'Unacceptable' failure to examine value of €1bn Fair Deal scheme

'Unacceptable' failure to examine value of €1bn Fair Deal scheme

The report describes the Department of Health’s failure to conclude a value-for-money review of the Fair Deal, which was begun in March 2018, as being 'unacceptable', and will call on the department to publish its report 'without delay'.

The HSE has been told it must unite its finances and procurement management under one system as a priority in order to rectify a “serious operational deficiency”.

A report into the administration of the HSE’s nursing home support scheme, the “Fair Deal”, by the Public Accounts Committee, has delivered five recommendations for the improvement of the scheme, which cost the State more than €1bn in 2019.

The as-yet-unpublished report will cite the fact that costs incurred under Fair Deal are currently recorded within nine separate financial systems throughout the HSE, a situation which the executive has claimed previously contributed to so much of its procurement costs being non-compliant with the statutory procedure.

The report will call for the implementation of a united system, which the HSE has previously committed to having online by 2024, to be “prioritised” in order to

ensure “robust financial oversight can be undertaken”.

'Unacceptable'

It will describe the Department of Health’s failure to conclude a value-for-money review of Fair Deal, which was begun in March 2018, as being “unacceptable, and will call on the department to publish its report “without delay”.

The committee described the price-negotiations regarding care provision conducted by the National Treatment Purchase Fund (NTPF), the body which administers the scheme, as having resulted “in the maximum price becoming the standard price”. 

It will suggest the Department of Health “provide alternative mechanisms” to “facilitate more effective negotiations”.
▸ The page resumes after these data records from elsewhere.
(** Every list of skipped subdirectories names subdirectories. *)
Definition skips_components b : Prop := ∀ p deps,
  directory_deps b (path_of (base_directory b) p) = Ok deps →
  Forall component (skip_child_includes deps).

(** The table of a builder is right: its entries are the reference's, and those
    of the subdirectories an entry excludes are there. *)
Definition sound_table b : Prop := ∀ p v, components p →
  directory_rules b !! path_of (base_directory b) p = Some v → rules_at b p = Ok v.
Definition exclusions_entered b : Prop := ∀ p r deps c, components (c :: p) →
  directory_rules b !! path_of (base_directory b) p = Some (Some r) →
  directory_deps b (path_of (base_directory b) p) = Ok deps →
  c ∈ skip_child_includes deps →
  directory_rules b !! path_of (base_directory b) (c :: p) = Some None.

Record consistent b : Prop := {
  c_base : no_trailing_slash (base_directory b);
  c_absolute : isabs (base_directory b) = true;
  c_skips : skips_components b;
  c_root : is_Some (directory_rules b !! base_directory b);
  c_sound : sound_table b;
  c_excluded : exclusions_entered b
}.

(** Only the table may differ. *)
Definition same_settings b b' : Prop := b' = set_directory_rules (directory_rules b') b.

#[export] Instance same_settings_preorder : PreOrder same_settings.
Proof.
  split; [by intros []|]. unfold same_settings. intros b1 b2 b3 -> ->. done.
Qed.

Lemma rules_at_settings b b' p : same_settings b b' → rules_at b' p = rules_at b p.
Proof.
  unfold same_settings. intros ->. induction p as [|c p IH]; [done|].
  cbn [rules_at]. by rewrite IH.
Qed.

(** Entering the rules of a directory and its exclusions. *)
Definition entered (p : list string) (rules : Rules) (excluded : list string) b : DepsBuilder :=
  set_directory_rules
    (foldl (λ t c, <[path_join (path_of (base_directory b) p) c := None]> t)
       (<[path_of (base_directory b) p := Some rules]> (directory_rules b)) excluded) b.

Lemma mfor_exclude base (excluded : list string) b :
  mfor excluded (λ subdir, modify (λ b, set_directory_rules
    (<[path_join base subdir := None]> (directory_rules b)) b)) b =
  (Ok (), set_directory_rules
    (foldl (λ t c, <[path_join base c := None]> t) (directory_rules b) excluded) b).
Proof.
  revert b. induction excluded as [|c l IH]; intros b; [by destruct b|].
  cbn [mfor]. rewrite bind_modify, IH. done.
Qed.

Lemma enter_run parent_rules p b :
  ApplyDirectoryRulesAndSkipSubdirs cwd parent_rules (path_of (base_directory b) p) b =
    match ApplyDirectoryRules cwd b parent_rules (path_of (base_directory b) p) with
    | Ok (rules, excluded) => (Ok (), entered p rules excluded b)
    | Raise e => (Raise e, b)
    end.
Proof.
  unfold ApplyDirectoryRulesAndSkipSubdirs. rewrite bind_gets. cbn [id].
  destruct (ApplyDirectoryRules _ _ _ _) as [[rules excluded]|e]; run_steps; [|done].
  by rewrite mfor_exclude.
Qed.

(** The entries after an entering: the directory, its exclusions, and the rest. *)
Lemma entered_lookup p rules excluded b q :
  no_trailing_slash (base_directory b) → components p → components q →
  Forall component excluded →
  directory_rules (entered p rules excluded b) !! path_of (base_directory b) q =
    if decide (q = p) then Some (Some rules)
    else match q with
         | c :: up => if decide (up = p ∧ c ∈ excluded) then Some None
                      else directory_rules b !! path_of (base_directory b) q
         | [] => directory_rules b !! path_of (base_directory b) q
         end.
Proof.
  intros Hb Hp Hq Hex. unfold entered. cbn [directory_rules set_directory_rules].
  set (base := base_directory b) in *.
  induction excluded as [|c excluded IH] using rev_ind.
  - cbn [foldl]. destruct (decide (q = p)) as [->|Hne]; [by rewrite lookup_insert_eq|].
    rewrite lookup_insert_ne by (intros Heq; apply Hne; symmetry; by eapply path_of_inj).
    destruct q as [|c up]; [done|]. rewrite decide_False; [done|].
    by intros [_ ?%not_elem_of_nil].
  - apply Forall_app in Hex as [Hex [Hc _]%Forall_cons].
    rewrite foldl_app. cbn [foldl].
    rewrite path_join_component by (done || by apply path_of_no_slash).
    change (path_of base p +:+ "/" +:+ c) with (path_of base (c :: p)).
    assert (components (c :: p)) as Hcp by by constructor.
    destruct (decide (q = c :: p)) as [->|Hne].
    + rewrite lookup_insert_eq. rewrite decide_False.
      * rewrite decide_True; [done|]. split; [done|]. apply elem_of_app. right. by left.
      * intros Heq. apply (f_equal length) in Heq. cbn in Heq. lia.
    + rewrite lookup_insert_ne by (intros Heq; apply Hne; symmetry; by eapply path_of_inj).
      rewrite IH by done. destruct q as [|d up]; [done|].
      destruct (decide (d :: up = p)); [done|].
      destruct (decide (up = p ∧ d ∈ excluded)) as [[]|Hn1];
        destruct (decide (up = p ∧ d ∈ excluded ++ [c])) as [[-> Hin]|Hn2]; try done.
      * destruct Hn2. split; [done|]. apply elem_of_app. by left.
      * apply elem_of_app in Hin as [?|?%list_elem_of_singleton]; [by destruct Hn1|].
        by subst d.
Qed.

Lemma entered_sound p rules deps b :
  no_trailing_slash (base_directory b) → components p → skips_components b →
  directory_deps b (path_of (base_directory b) p) = Ok deps →
  rules_at b p = Ok (Some rules) → sound_table b → exclusions_entered b →
  sound_table (entered p rules (skip_child_includes deps) b) ∧
  exclusions_entered (entered p rules (skip_child_includes deps) b).
Proof.
  intros Hb Hp Hskips Hdeps Hrules Hsound Hex. pose proof (Hskips _ _ Hdeps) as Hc.
  set (b' := entered p rules (skip_child_includes deps) b).
  assert (same_settings b b') as Hs by done.
  split.
  - intros q v Hq. rewrite (rules_at_settings b b' q Hs).
    change (base_directory b') with (base_directory b). subst b'.
    rewrite entered_lookup by done. case_decide as Hqp.
    + intros [= <-]. by subst q.
    + destruct q as [|c up]; [by apply Hsound|].
      case_decide as Hup; [|by apply Hsound]. intros [= <-]. destruct Hup as [-> Hin].
      cbn [rules_at]. rewrite Hrules. cbn [mbind outcome_bind]. rewrite Hdeps.
      cbn [mbind outcome_bind]. by rewrite bool_decide_eq_true_2.
  - intros q r deps' c Hcq. pose proof Hcq as [Hcc Hq]%Forall_cons.
    change (directory_deps b') with (directory_deps b).
    change (base_directory b') with (base_directory b). subst b'.
    rewrite !entered_lookup by done.
    destruct (decide (q = p)) as [->|Hqp].
    + intros _ Hdeps' Hin. rewrite Hdeps in Hdeps'. injection Hdeps' as <-.
      rewrite decide_False by (intros Heq; apply (f_equal length) in Heq; cbn in Heq; lia).
      by rewrite decide_True.
    + intros Hlook Hdeps' Hin.
      assert (directory_rules b !! path_of (base_directory b) q = Some (Some r)) as Hold
        by (destruct q; [done|]; by case_decide).
      pose proof (Hex q r deps' c Hcq Hold Hdeps' Hin) as Hchild.
      case_decide as Hcp; [|by case_decide as Hd; [destruct Hd|]].
      subst p. pose proof (Hsound _ _ Hcq Hchild). congruence.
Qed.

Lemma entered_consistent p rules deps b :
  no_trailing_slash (base_directory b) → isabs (base_directory b) = true →
  skips_components b → (p = [] ∨ is_Some (directory_rules b !! base_directory b)) →
  components p → directory_deps b (path_of (base_directory b) p) = Ok deps →
  rules_at b p = Ok (Some rules) → sound_table b → exclusions_entered b →
  consistent (entered p rules (skip_child_includes deps) b).
Proof.
  intros Hb Habs Hskips Hroot Hp Hdeps Hrules Hsound Hex.
  destruct (entered_sound p rules deps b) as [Hs He]; try done. split; try done.
  change (base_directory (entered _ _ _ b)) with (path_of (base_directory b) []).
  rewrite entered_lookup by (done || constructor || by eapply Hskips).
  case_decide as Hn; [by eexists|]. destruct Hroot as [->|]; done.
Qed.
An apparent “lack of transparency” in terms of the NTPF’s negotiating procedures is also cited, a fact also cited by the Comptroller and Auditor General in its own review, with its recommendations accepted by the fund. 

The committee will call on the NTPF to collate its negotiation documents to provide guidance for future negotiations.

Meanwhile, a shortcoming in the assessment of care for residents has also been highlighted by the committee, with the current system effectively amounting to a standard assessment of need being “carried out once and not reviewed”, meaning residents may get hit by additional costs should their needs change.

'Additional financial burdens'

The PAC will call for such care to be reviewed “at appropriate intervals” in order to prevent such “additional financial burdens” from falling due.

The investigation by PAC into the 10-year-old scheme came about following a similar audit of its administration by the C&AG, an investigation which led to 12 recommendations, all of which were accepted by the HSE.

That investigation had found that the HSE had spent almost double its budget allocation for public nursing homes in 2018, a figure of €590m.

The average charge rate in 2018 in public nursing homes was €1,564, while the maximum price payable in private institutions averaged just €968.

Meanwhile, Nursing Homes Ireland, the representative body for 390 of Ireland’s 440 private homes, had alleged in a submission to the PAC that Fair Deal in its current form serves to “discriminate against residents in private and voluntary nursing home care”.